— WORK INSTRUCTIONS —
Pull out every line with the word "Some" from the entries below.

════

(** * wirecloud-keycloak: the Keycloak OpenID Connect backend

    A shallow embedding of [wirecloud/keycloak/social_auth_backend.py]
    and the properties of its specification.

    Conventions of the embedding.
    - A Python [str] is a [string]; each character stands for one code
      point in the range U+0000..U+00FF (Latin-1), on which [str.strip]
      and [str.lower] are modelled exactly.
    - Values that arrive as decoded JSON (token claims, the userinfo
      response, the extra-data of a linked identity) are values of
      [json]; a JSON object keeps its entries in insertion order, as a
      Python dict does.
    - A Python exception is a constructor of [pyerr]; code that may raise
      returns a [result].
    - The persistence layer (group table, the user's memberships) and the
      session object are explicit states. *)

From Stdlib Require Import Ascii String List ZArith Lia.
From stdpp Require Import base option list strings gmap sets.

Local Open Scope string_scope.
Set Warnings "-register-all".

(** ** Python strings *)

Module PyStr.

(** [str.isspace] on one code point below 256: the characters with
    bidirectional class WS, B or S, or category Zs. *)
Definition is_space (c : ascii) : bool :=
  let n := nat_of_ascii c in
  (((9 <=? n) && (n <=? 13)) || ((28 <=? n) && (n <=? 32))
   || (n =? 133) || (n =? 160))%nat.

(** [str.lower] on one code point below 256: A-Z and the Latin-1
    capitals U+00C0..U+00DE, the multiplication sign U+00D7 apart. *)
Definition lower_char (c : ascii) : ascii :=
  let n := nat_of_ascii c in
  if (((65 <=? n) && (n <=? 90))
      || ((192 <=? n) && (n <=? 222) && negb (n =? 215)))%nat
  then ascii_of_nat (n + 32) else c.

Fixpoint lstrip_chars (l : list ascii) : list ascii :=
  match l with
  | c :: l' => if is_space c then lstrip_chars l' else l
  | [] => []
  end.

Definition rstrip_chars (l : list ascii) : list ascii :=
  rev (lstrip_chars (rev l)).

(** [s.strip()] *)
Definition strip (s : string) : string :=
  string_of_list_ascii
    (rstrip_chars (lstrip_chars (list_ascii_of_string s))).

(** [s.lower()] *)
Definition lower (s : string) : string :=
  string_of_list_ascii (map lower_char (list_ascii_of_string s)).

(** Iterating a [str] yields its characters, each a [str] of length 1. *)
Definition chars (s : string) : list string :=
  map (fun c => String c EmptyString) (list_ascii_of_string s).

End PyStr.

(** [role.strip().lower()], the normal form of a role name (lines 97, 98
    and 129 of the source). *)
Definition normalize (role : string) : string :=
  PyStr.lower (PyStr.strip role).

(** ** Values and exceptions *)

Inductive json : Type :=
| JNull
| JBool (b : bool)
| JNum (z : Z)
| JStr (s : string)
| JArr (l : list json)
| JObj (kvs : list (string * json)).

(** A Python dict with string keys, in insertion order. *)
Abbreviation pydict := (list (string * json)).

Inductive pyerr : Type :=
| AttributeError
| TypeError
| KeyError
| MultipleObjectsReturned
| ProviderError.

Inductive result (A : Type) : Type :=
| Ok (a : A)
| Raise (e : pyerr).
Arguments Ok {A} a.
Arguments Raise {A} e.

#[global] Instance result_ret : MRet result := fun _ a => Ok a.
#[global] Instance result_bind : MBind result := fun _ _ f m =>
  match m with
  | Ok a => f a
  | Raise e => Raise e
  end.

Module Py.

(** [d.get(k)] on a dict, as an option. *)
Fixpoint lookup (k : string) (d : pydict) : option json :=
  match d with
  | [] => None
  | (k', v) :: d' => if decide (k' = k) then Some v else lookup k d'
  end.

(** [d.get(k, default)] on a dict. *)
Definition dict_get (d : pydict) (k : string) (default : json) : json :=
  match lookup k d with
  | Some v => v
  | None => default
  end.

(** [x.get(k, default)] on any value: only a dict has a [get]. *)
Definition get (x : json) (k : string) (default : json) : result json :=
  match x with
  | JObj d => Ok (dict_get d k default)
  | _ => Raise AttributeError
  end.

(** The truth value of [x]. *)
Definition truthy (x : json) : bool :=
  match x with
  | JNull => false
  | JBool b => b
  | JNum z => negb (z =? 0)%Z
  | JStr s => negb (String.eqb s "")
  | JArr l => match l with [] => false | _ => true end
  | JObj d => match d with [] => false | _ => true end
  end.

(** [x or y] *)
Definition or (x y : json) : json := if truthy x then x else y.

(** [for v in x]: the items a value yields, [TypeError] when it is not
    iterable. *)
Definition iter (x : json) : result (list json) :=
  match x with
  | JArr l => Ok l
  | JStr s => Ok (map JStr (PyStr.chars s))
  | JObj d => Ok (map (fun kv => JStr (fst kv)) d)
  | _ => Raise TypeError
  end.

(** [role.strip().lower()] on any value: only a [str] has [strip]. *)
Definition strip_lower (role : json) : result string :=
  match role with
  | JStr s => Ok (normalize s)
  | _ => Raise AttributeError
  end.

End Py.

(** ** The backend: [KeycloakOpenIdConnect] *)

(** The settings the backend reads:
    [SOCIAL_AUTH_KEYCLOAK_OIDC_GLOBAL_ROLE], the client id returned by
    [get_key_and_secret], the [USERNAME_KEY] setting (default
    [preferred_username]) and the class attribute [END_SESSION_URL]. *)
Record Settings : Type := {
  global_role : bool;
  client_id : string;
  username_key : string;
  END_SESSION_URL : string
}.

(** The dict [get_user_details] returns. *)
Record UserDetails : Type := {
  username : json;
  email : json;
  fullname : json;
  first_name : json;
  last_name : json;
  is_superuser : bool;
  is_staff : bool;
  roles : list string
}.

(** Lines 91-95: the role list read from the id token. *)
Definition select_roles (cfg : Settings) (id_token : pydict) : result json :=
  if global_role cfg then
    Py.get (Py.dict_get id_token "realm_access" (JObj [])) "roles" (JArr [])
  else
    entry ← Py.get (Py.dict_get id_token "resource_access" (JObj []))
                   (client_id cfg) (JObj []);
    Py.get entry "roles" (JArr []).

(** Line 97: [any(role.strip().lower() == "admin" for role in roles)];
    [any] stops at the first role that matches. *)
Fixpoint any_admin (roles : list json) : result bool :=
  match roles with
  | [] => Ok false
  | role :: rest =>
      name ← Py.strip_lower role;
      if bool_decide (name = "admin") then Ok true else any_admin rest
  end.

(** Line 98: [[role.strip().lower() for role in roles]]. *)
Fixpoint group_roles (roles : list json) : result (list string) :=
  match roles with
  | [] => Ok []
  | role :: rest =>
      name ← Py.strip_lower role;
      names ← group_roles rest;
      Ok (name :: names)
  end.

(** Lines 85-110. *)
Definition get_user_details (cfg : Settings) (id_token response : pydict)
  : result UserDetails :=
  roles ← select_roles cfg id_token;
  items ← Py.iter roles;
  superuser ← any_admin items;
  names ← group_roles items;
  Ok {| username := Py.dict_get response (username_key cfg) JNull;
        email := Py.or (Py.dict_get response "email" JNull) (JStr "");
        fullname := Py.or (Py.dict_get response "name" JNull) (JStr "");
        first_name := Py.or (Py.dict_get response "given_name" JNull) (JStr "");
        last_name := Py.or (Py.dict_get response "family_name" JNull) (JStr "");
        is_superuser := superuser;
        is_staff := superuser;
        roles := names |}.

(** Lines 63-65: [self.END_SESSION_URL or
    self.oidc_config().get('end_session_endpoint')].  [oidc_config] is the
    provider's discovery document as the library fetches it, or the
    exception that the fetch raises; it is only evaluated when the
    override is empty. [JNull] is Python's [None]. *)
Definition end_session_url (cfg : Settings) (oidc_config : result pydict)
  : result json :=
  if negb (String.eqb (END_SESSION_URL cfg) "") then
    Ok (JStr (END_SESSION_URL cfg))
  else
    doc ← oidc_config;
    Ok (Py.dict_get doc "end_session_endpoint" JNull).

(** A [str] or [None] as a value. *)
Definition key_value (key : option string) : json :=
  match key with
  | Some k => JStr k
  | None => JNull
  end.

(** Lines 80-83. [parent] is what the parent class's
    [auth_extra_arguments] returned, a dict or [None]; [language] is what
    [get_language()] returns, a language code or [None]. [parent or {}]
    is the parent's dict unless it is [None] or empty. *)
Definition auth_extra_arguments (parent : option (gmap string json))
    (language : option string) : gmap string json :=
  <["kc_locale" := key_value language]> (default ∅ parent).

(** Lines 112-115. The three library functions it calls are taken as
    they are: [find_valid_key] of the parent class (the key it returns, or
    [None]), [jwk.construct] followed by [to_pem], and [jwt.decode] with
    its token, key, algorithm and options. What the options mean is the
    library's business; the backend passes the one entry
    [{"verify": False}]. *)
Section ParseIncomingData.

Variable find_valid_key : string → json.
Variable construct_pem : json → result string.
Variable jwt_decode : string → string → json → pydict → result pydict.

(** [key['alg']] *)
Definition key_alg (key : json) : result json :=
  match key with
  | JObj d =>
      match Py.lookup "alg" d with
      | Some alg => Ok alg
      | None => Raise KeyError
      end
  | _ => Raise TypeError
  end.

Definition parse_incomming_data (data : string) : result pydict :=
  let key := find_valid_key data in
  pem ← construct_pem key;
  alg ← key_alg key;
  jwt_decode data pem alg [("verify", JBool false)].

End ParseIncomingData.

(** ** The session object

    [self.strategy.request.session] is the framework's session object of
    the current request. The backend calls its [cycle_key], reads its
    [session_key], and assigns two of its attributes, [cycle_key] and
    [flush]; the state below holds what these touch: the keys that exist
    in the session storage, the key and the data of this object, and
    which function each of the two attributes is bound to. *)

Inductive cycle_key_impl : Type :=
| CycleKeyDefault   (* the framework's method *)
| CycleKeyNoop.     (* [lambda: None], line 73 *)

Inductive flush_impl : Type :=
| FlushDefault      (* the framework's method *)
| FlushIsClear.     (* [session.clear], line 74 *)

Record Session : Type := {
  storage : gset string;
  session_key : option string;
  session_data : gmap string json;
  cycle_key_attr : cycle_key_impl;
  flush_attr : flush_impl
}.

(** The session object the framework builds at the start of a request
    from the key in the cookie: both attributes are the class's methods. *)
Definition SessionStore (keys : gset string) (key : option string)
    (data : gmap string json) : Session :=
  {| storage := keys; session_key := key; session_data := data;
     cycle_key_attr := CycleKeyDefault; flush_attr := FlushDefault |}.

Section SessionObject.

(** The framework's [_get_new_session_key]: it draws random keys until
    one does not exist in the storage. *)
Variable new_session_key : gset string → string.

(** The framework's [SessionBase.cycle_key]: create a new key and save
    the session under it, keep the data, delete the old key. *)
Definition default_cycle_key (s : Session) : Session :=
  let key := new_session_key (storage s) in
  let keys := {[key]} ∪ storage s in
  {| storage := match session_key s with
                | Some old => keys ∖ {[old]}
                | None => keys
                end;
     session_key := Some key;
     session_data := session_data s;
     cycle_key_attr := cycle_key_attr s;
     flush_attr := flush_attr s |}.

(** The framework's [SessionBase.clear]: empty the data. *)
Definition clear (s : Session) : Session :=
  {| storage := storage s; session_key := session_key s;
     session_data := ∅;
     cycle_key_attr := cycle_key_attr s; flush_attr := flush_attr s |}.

════

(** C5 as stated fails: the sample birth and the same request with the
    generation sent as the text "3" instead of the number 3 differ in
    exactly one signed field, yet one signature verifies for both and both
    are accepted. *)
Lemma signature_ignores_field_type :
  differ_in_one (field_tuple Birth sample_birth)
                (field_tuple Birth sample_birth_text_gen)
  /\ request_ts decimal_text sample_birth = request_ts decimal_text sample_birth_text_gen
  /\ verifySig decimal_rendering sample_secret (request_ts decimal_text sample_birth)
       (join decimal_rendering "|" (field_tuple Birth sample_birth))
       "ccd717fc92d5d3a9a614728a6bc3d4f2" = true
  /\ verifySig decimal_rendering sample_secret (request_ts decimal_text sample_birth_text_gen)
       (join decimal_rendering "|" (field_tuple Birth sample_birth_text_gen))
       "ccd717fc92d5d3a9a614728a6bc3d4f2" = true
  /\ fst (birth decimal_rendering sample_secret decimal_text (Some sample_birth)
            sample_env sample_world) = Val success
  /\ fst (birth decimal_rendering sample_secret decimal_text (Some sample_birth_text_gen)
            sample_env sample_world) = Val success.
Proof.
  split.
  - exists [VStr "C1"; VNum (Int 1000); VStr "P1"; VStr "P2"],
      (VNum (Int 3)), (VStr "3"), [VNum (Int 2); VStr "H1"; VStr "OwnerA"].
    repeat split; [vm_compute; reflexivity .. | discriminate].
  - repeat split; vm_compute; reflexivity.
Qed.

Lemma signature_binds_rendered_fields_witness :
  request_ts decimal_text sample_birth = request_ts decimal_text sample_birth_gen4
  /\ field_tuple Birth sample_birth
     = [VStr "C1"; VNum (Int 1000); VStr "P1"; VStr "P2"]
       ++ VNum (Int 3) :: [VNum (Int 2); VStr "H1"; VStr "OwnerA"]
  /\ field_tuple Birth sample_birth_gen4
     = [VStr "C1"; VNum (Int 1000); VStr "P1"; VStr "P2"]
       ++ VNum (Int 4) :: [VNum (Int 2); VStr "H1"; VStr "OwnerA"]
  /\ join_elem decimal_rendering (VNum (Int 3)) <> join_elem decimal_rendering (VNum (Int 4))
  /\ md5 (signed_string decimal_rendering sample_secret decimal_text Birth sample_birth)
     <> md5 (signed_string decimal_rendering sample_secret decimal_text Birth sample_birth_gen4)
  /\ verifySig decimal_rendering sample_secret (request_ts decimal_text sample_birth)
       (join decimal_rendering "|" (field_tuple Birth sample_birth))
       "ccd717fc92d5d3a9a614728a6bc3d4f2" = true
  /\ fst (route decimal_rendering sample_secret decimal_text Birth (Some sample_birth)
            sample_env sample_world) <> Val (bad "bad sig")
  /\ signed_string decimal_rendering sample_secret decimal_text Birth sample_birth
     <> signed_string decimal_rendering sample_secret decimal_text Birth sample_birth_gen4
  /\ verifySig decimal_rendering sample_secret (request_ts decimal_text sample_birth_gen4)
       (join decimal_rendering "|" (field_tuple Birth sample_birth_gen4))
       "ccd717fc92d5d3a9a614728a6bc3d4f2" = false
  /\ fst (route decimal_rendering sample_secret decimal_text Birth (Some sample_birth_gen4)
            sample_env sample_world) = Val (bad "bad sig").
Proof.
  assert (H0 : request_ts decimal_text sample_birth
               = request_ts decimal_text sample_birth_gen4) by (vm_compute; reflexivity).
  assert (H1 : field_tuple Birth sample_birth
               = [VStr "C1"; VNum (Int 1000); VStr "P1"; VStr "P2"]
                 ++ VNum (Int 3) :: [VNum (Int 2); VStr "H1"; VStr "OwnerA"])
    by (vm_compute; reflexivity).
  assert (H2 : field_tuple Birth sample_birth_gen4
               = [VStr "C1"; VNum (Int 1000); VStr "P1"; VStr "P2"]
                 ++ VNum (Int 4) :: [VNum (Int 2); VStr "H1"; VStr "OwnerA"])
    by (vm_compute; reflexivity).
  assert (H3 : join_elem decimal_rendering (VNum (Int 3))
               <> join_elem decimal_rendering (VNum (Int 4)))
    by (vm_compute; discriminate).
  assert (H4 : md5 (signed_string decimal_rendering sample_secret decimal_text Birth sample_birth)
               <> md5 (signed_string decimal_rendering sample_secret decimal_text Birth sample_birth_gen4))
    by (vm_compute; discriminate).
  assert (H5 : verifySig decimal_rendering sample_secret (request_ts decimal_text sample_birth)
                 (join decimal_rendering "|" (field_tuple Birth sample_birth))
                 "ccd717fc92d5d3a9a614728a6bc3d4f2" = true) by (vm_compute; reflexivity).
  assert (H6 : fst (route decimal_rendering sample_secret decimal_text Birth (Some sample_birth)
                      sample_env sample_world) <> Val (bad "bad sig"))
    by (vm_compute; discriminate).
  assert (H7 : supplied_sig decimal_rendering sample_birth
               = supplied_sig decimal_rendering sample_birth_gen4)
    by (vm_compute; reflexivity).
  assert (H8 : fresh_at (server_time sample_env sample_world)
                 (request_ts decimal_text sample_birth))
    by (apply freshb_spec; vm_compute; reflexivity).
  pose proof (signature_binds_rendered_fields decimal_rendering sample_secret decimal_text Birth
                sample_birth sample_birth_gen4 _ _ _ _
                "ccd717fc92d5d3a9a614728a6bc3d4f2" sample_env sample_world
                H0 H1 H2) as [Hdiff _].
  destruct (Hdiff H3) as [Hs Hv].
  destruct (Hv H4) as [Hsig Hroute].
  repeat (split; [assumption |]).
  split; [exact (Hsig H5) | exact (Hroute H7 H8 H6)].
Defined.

════

— SOLUTION FOR THIS PROBLEM —
  | (k', v) :: d' => if decide (k' = k) then Some v else lookup k d'
  | Some v => v
  | Some k => JStr k
      | Some alg => Ok alg
                | Some old => keys ∖ {[old]}
     session_key := Some key;
  /\ fst (birth decimal_rendering sample_secret decimal_text (Some sample_birth)
  /\ fst (birth decimal_rendering sample_secret decimal_text (Some sample_birth_text_gen)
  /\ fst (route decimal_rendering sample_secret decimal_text Birth (Some sample_birth)
  /\ fst (route decimal_rendering sample_secret decimal_text Birth (Some sample_birth_gen4)
  assert (H6 : fst (route decimal_rendering sample_secret decimal_text Birth (Some sample_birth)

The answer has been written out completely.